Factors and criteria used by the Stock Option Committee in the award of stock
options included individual responsibilities, individual productivity,
individual performance, direct and indirect contribution to the profitability
of the Company. Any benefits derived from each stock option granted under the
Stock Option Plan is directly attributable to any future increase in the value
of the Company's common stock.
The automobile allowance awarded to each of the 5 most highly compensated
executive officers of the Company has remained similar for the last 3 fiscal
years of the Company. The allowance awarded to the Chief Executive Officer
recognizes the title, function and responsibilities of the Chief Executive
Officer and the manner in which he represents the Company.
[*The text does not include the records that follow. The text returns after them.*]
(* ===== verification/SubsystemProps.v ===== *)
(** * What the subsystem pages guarantee

    Claims about [Surface] and [Subsystem]: the summary of a page is exact, technical
    fields do not show, what a section shows is bounded, commands are the ones on screen
    and the controls of a supervised run come back; and the texts that break a page, the
    guidance that is lost and the decisions that reach another specification. *)
From stdpp Require Import base sets list strings.
From Stdlib Require Import ZArith NArith.
From S2P Require Import Prelude JsString JsValue JsArray Regex Catalog Protocol Display Envelope.
From S2P Require Import Events EventsFacts Store EventsProps LocalClient Client Operator TuiFormat TuiApp.
From S2P Require Import Chat ChatApp Async Computer Sessions Media Studio StudioProps Busy Surface Subsystem.

(** ** Pages *)

Lemma mapM_None {A B} (f : A → option B) l x : x ∈ l → f x = None → mapM f l = None.
Proof.
  intros Hx Hf. destruct (mapM f l) as [k|] eqn:Hm; [|done]. apply mapM_Some in Hm.
  apply list_elem_of_lookup in Hx as [i Hi]. destruct (Forall2_lookup_l _ _ _ _ _ Hm Hi) as (y & _ & Hy). congruence.
Qed.

Lemma states_partition qs : pendingCount qs + attentionCount qs + checkedCount qs = length qs.
Proof.
  unfold pendingCount, attentionCount, checkedCount, countStates. induction qs as [|q qs IH]; [done|].
  cbn [List.filter length]. destruct (stateOf q); cbn [bool_decide decide orb]; repeat (case_bool_decide; try done); cbn [orb length]; lia.
Qed.

Lemma countStates_zero f qs : countStates f qs = 0 ↔ Forall (λ q, f (stateOf q) = false) qs.
Proof.
  unfold countStates. induction qs as [|q qs IH]; cbn; [by split|]. rewrite Forall_cons, <- IH.
  destruct (f (stateOf q)); cbn; split; [done|by intros []|by split|by intros [_ ?]].
Qed.

(** A section has an answer that is not a problem. *)
Definition settledQuery (q : PageQuery) : Prop :=
  ∃ a, q = QueryLoaded a ∧ fst <$> projectionProblem (Some (an_value a)) ≠ Some true.

Lemma settled_state q :
  settledQuery q ↔ bool_decide (stateOf q = SPending) = false ∧ bool_decide (stateOf q = SError) = false.
Proof.
  rewrite !bool_decide_eq_false. unfold stateOf, surfaceState, settledQuery. split.
  - intros (a & -> & Ha). cbn [isPending queryError queryValue queryData fmap option_fmap option_map].
    rewrite (bool_decide_false (is_Some None)) by apply is_Some_None. cbn [orb].
    change (option_map an_value (Some a)) with (Some (an_value a)). rewrite (bool_decide_false _ Ha). by case_match.
  - intros [H1 H2]. destruct q as [|e last|a]; [done|done|]. exists a. split; [done|].
    intros Ha. cbn in Ha, H2. rewrite bool_decide_true in H2 by exact Ha. done.
Qed.

Lemma summary_ready sf qs :
  summaryReady sf qs = true ↔ Forall settledQuery qs ∧ providerSetupNeeded sf qs = false.
Proof.
  unfold summaryReady. rewrite !andb_true_iff, !Nat.eqb_eq, negb_true_iff.
  unfold pendingCount, attentionCount. rewrite !countStates_zero.
  assert (Forall settledQuery qs ↔ Forall (λ q, bool_decide (stateOf q = SPending) = false) qs ∧
                                   Forall (λ q, bool_decide (stateOf q = SError) = false) qs) as ->; [|tauto].
  rewrite <- Forall_and. apply Forall_proper; [|done]. intros q. apply settled_state.
Qed.

Lemma last_app_js (s : jstr) t x : last t = Some x → last (s ++ t) = Some x.
Proof. intros Ht. by rewrite last_app, Ht. Qed.

Lemma summary_text_ready sf qs : summaryText sf qs = js "Up to date" ↔ summaryReady sf qs = true.
Proof.
  unfold summaryText, summaryReady.
  destruct (pendingCount qs) as [|n]; cbn [Nat.ltb Nat.leb Nat.eqb andb].
  2: { split; [|done]. intros Hs. apply (f_equal head) in Hs. rewrite head_app in Hs. vm_compute in Hs. discriminate. }
  destruct (attentionCount qs) as [|n]; cbn [Nat.ltb Nat.leb Nat.eqb andb].
  2: { split; [|done]. intros Hs. apply (f_equal last) in Hs. rewrite !app_assoc in Hs.
       rewrite (last_app_js _ (js " attention") 110%N) in Hs by reflexivity. vm_compute in Hs. discriminate. }
  destruct (providerSetupNeeded sf qs); cbn [negb]; [|by split]. split; [|done]. vm_compute. discriminate.
Qed.

(** The summary of a page is exact: it reads up to date, and is marked ready, exactly when
    every section has an answer that is not a problem and no model has to be connected; the
    three counts add up to the sections, and every section has one card. *)
Theorem page_summary_is_exact `{Environment} sf qs :
  length qs = length (sf_operations sf) →
  (summaryText sf qs = js "Up to date" ↔ Forall settledQuery qs ∧ providerSetupNeeded sf qs = false) ∧
  (summaryReady sf qs = true ↔ summaryText sf qs = js "Up to date") ∧
  pendingCount qs + attentionCount qs + checkedCount qs = length (sf_operations sf) ∧
  (∀ i, i < length qs → ∃ card, renderCard sf qs i = Some card ∧
        ((i ∈ primaryIndexes sf ∧ i ∉ advancedIndexes sf) ∨ (i ∉ primaryIndexes sf ∧ i ∈ advancedIndexes sf))).
Proof.
  intros Hl. split_and!.
  - by rewrite summary_text_ready, summary_ready.
  - by rewrite summary_text_ready.
  - by rewrite states_partition.
  - intros i Hi. destruct (lookup_lt_is_Some_2 qs i Hi) as [q Hq].
    rewrite Hl in Hi. destruct (lookup_lt_is_Some_2 (sf_operations sf) i Hi) as [o Ho].
    eexists. split; [unfold renderCard; rewrite Hq, Ho; cbn [mbind option_bind]; reflexivity|].
    assert (i ∈ allIndexes sf) as Hin by (apply elem_of_seq; lia).
    unfold primaryIndexes, advancedIndexes. destruct (isExtensions sf); [|left; split; [done|apply not_elem_of_nil]].
    pose proof (NoDup_seq 0 (length (sf_operations sf))) as Hn. fold (allIndexes sf) in Hn.
    rewrite <- (take_drop 2 (allIndexes sf)) in Hin, Hn. apply NoDup_app in Hn as (_ & Hn & _).
    apply elem_of_app in Hin as [Hi'|Hi']; [left|right]; split; [done|by apply Hn| |done].
    intros Hi2. by apply (Hn i).
Qed.

(** ** Percentages *)

Lemma roundEven_le n d k : (0 < d → n <= k * d → roundEven n d <= k)%Z.
Proof.
  intros Hd Hn. unfold roundEven. pose proof (Z.div_mod n d ltac:(lia)) as Hq. pose proof (Z.mod_pos_bound n d Hd) as Hr.
  assert (n / d <= k)%Z by (apply Z.div_le_upper_bound; lia).
  destruct (Z.eq_dec (n / d) k) as [He|]; [|repeat case_match; lia].
  assert (n mod d = 0)%Z as -> by nia. destruct (2 * 0 <? d)%Z eqn:Hz; lia.
Qed.

Lemma roundEven_nonneg n d : (0 < d → 0 <= n → 0 <= roundEven n d)%Z.
Proof. intros Hd Hn. unfold roundEven. pose proof (Z.div_pos n d Hn Hd). repeat case_match; lia. Qed.

(** Rounding stays below a whole bound, while the unit of the result is at most one. *)
Lemma toDouble_le n d k a e :
  (0 <= n → 0 < d → n <= k * d → 0 < k < 2 ^ 52 → toDouble n d = (a, e) → 0 <= a /\ a * 2 ^ Z.max 0 e <= k * 2 ^ Z.max 0 (- e))%Z.
Proof.
  intros Hn Hd Hle Hk. unfold toDouble. destruct (n =? 0)%Z eqn:H0.
  { intros Hp. injection Hp as <- <-. change (Z.max 0 0) with 0%Z. change (Z.max 0 (- 0)) with 0%Z. lia. }
  apply Z.eqb_neq in H0. cbv zeta. set (e' := Z.max (-1074) (binade n d - 52)). unfold scaled.
  intros Hp. injection Hp as <- <-.
  assert (e' <= 0)%Z as He.
  { unfold e', binade, scaled. set (x := (Z.log2 n - Z.log2 d)%Z).
    assert (Z.log2 n <= Z.log2 (k * d))%Z by (by apply Z.log2_le_mono).
    assert (Z.log2 (k * d) <= Z.log2 k + Z.log2 d + 1)%Z by (apply Z.log2_mul_above; lia).
    assert (Z.log2 k < 52)%Z by (apply Z.log2_lt_pow2; lia). case_match; lia. }
  rewrite (Z.max_l 0 e') by done. rewrite (Z.max_r 0 (- e')) by lia. change (2 ^ 0)%Z with 1%Z. rewrite !Z.mul_1_r.
  pose proof (Z.pow_pos_nonneg 2 (- e') ltac:(lia) ltac:(lia)). split.
  - apply roundEven_nonneg; nia.
  - apply roundEven_le; nia.
Qed.

Lemma fraction_pos b m e : (0 < b → 0 < (fraction b m e).2)%Z.
Proof. intros Hb. unfold fraction. cbn [snd]. apply Z.pow_pos_nonneg; lia. Qed.

(** A share between 0 and 1 is shown as a whole percentage between 0 and 100. *)
Theorem percentage_in_range n :
  numLeb (num_of_Z 0) n = true → numLeb n (num_of_Z 1) = true → (0 <= percentOf n <= 100)%Z.
Proof.
  destruct n as [m e|[]]; [|done|done]. unfold num_of_Z, numLeb, scaleTo. rewrite !Z.leb_le. intros H1 H2.
  unfold percentOf. destruct (fraction 10 m e) as [n d] eqn:Hf.
  pose proof (fraction_pos 10 m e ltac:(lia)) as Hd. rewrite Hf in Hd. cbn [snd] in Hd.
  assert (0 <= n /\ n <= 1 * d)%Z as [Hn Hle].
  { unfold fraction in Hf. injection Hf as <- <-. destruct (Z.le_gt_cases 0 e).
    - rewrite (Z.max_r 0 e), (Z.max_l 0 (- e)) by lia. rewrite (Z.min_l 0 e), (Z.min_r e 0) in * by lia.
      rewrite !Z.sub_0_r in *. change (10 ^ 0)%Z with 1%Z in *. lia.
    - rewrite (Z.max_l 0 e), (Z.max_r 0 (- e)) by lia. rewrite (Z.min_r 0 e), (Z.min_l e 0) in * by lia.
      rewrite Z.sub_diag, Z.sub_0_l in *. change (10 ^ 0)%Z with 1%Z in *. lia. }
  destruct (toDouble n d) as [a x] eqn:Ha. destruct (toDouble_le n d 1 a x) as [Ha0 Ha1]; [done..|lia|done|].
  destruct (fraction 2 a x) as [p q] eqn:Hp. pose proof (fraction_pos 2 a x ltac:(lia)) as Hq. rewrite Hp in Hq. cbn [snd] in Hq.
  assert (0 <= p /\ p <= q)%Z as [Hp0 Hp1].
  { unfold fraction in Hp. injection Hp as <- <-. pose proof (Z.pow_pos_nonneg 2 (Z.max 0 x) ltac:(lia) ltac:(lia)). nia. }
  destruct (toDouble (100 * p) q) as [b y] eqn:Hb.
  destruct (toDouble_le (100 * p) q 100 b y) as [Hb0 Hb1]; [lia|done|lia|lia|done|].
  unfold fraction, mathRound. pose proof (Z.pow_pos_nonneg 2 (Z.max 0 y) ltac:(lia) ltac:(lia)).
  pose proof (Z.pow_pos_nonneg 2 (Z.max 0 (- y)) ltac:(lia) ltac:(lia)). split.
  - apply Z.div_pos; nia.
  - apply Z.lt_succ_r, Z.div_lt_upper_bound; nia.
Qed.

(** ** Texts that break a page *)

Lemma inherited_cases (P : jstr → Prop) s :
  Forall (λ n, P (js n)) objectMembers → inherited s = true → P s.
Proof.
  intros HP Hs. apply in_names_spec in Hs as (n & Hn & ->). by apply (proj1 (Forall_forall _ _) HP).
Qed.

Definition plainName (s : jstr) : bool :=
  negb (bool_decide (s = []) || looksStructured s || jeqb s (js "assumption") || jeqb s (js "write-only") ||
        existsb (λ r : string * string, jeqb s (js r.1)) memoryTypes).

Lemma inherited_plain s : inherited s = true → plainName s = true.
Proof. apply (inherited_cases (λ s, plainName s = true)). repeat constructor. Qed.

Lemma member_None table k fallback :
  member table k fallback = None ↔ inherited k = true ∧ existsb (λ r, jeqb k (js r.1)) table = false.
Proof.
  unfold member. pose proof (find_Some_existsb (λ r : string * string, jeqb k (js r.1)) table) as Hf.
  destruct (find _ table) as [r|].
  - rewrite (proj1 Hf) by done. split; [done|by intros []].
  - destruct (existsb _ table); [by destruct (proj2 Hf eq_refl)|]. destruct (inherited k); split; try done. by intros [].
Qed.

Section Broken.
Context `{Environment}.

Lemma formatText_None s key :
  formatText s key = None →
  inherited s = true ∧ endsWith (js "_at") key && date_ok s = false ∧ jeqb key (js "status") = false.
Proof.
  unfold formatText. destruct (_ && date_ok s); [done|]. destruct (_ && _); [done|]. destruct (_ && _); [done|].
  destruct (jeqb key (js "status")); [done|]. rewrite fmap_None, member_None. by intros [].
Qed.

Lemma formatScalar_structured s key :
  formatScalar (Some (JStr s)) key = None → formatText s key = None.
Proof. destruct s as [|c s]; [done|]. cbn [formatScalar]. by destruct (if looksStructured _ then _ else _). Qed.

Lemma formatScalar_plain s key : plainName s = true → formatScalar (Some (JStr s)) key = formatText s key.
Proof.
  unfold plainName. rewrite negb_true_iff, !orb_false_iff, bool_decide_eq_false. intros ((((H1 & H2) & _) & _) & _).
  destruct s as [|c s]; [done|]. cbn [formatScalar]. by rewrite H2.
Qed.

Lemma formatScalar_None s key :
  formatScalar (Some (JStr s)) key = None ↔
  inherited s = true ∧ endsWith (js "_at") key && date_ok s = false ∧ jeqb key (js "status") = false.
Proof.
  split; [intros Hf; by apply formatText_None, formatScalar_structured|]. intros (Hi & Hd & Hk).
  pose proof (inherited_plain s Hi) as Hp. rewrite formatScalar_plain by done.
  unfold plainName in Hp. rewrite negb_true_iff, !orb_false_iff in Hp. destruct Hp as ((((_ & _) & H1) & H2) & H3).
  unfold formatText. rewrite Hd, H1, H2, !andb_false_r, Hk, fmap_None, member_None. by split.
Qed.

Lemma list_None operation value i key s :
  i < 6 → value !! i = Some (JObj [(js key, JStr s)]) → key ∈ ["statement"; "content"; "title"; "name"]%string →
  inherited s = true → ReadableList operation value = None.
Proof.
  intros Hi Hv Hk Hs. unfold ReadableList. rewrite (mapM_None _ _ (JObj [(js key, JStr s)])); [done| |].
  { apply list_elem_of_lookup. exists i. by rewrite lookup_take_lt. }
  assert (trim s ≠ []) as Ht by (revert Hs; apply (inherited_cases (λ s, trim s ≠ [])); repeat constructor; done).
  assert (primaryRecordField (JObj [(js key, JStr s)]) = Some (key, s)) as Hp.
  { unfold primaryRecordField. rewrite !elem_of_cons, elem_of_nil in Hk.
    destruct Hk as [->|[->|[->|[->|[]]]]]; unfold firstText, visibleText;
      repeat match goal with |- context [get ?a (JObj [(js ?b, ?v)])] =>
               let r := constr:(if String.eqb a b then Some v else None) in
               let r := eval cbn in r in change (get a (JObj [(js b, v)])) with r end; cbn [asString];
      by rewrite bool_decide_false. }
  unfold readableItem. rewrite Hp.
  rewrite (proj2 (formatScalar_None s (js key))); [done|]. split_and!; [done| |].
  - rewrite !elem_of_cons, elem_of_nil in Hk. by destruct Hk as [->|[->|[->|[->|[]]]]].
  - rewrite !elem_of_cons, elem_of_nil in Hk. by destruct Hk as [->|[->|[->|[->|[]]]]].
Qed.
The automobile
allowance for all other of the 4 most highly compensated executive officers is
relatively minimal and is the same for each such executive officer.
Except with respect to the car allowance and the advances made annually to
the split dollar insurance arrangement on behalf of the Chief Executive
Officer, all other annual compensation awarded to the Chief Executive Officer
was done on a similar basis, and with similar factors and criteria, as employed
with respect to all other executive officers of the Company.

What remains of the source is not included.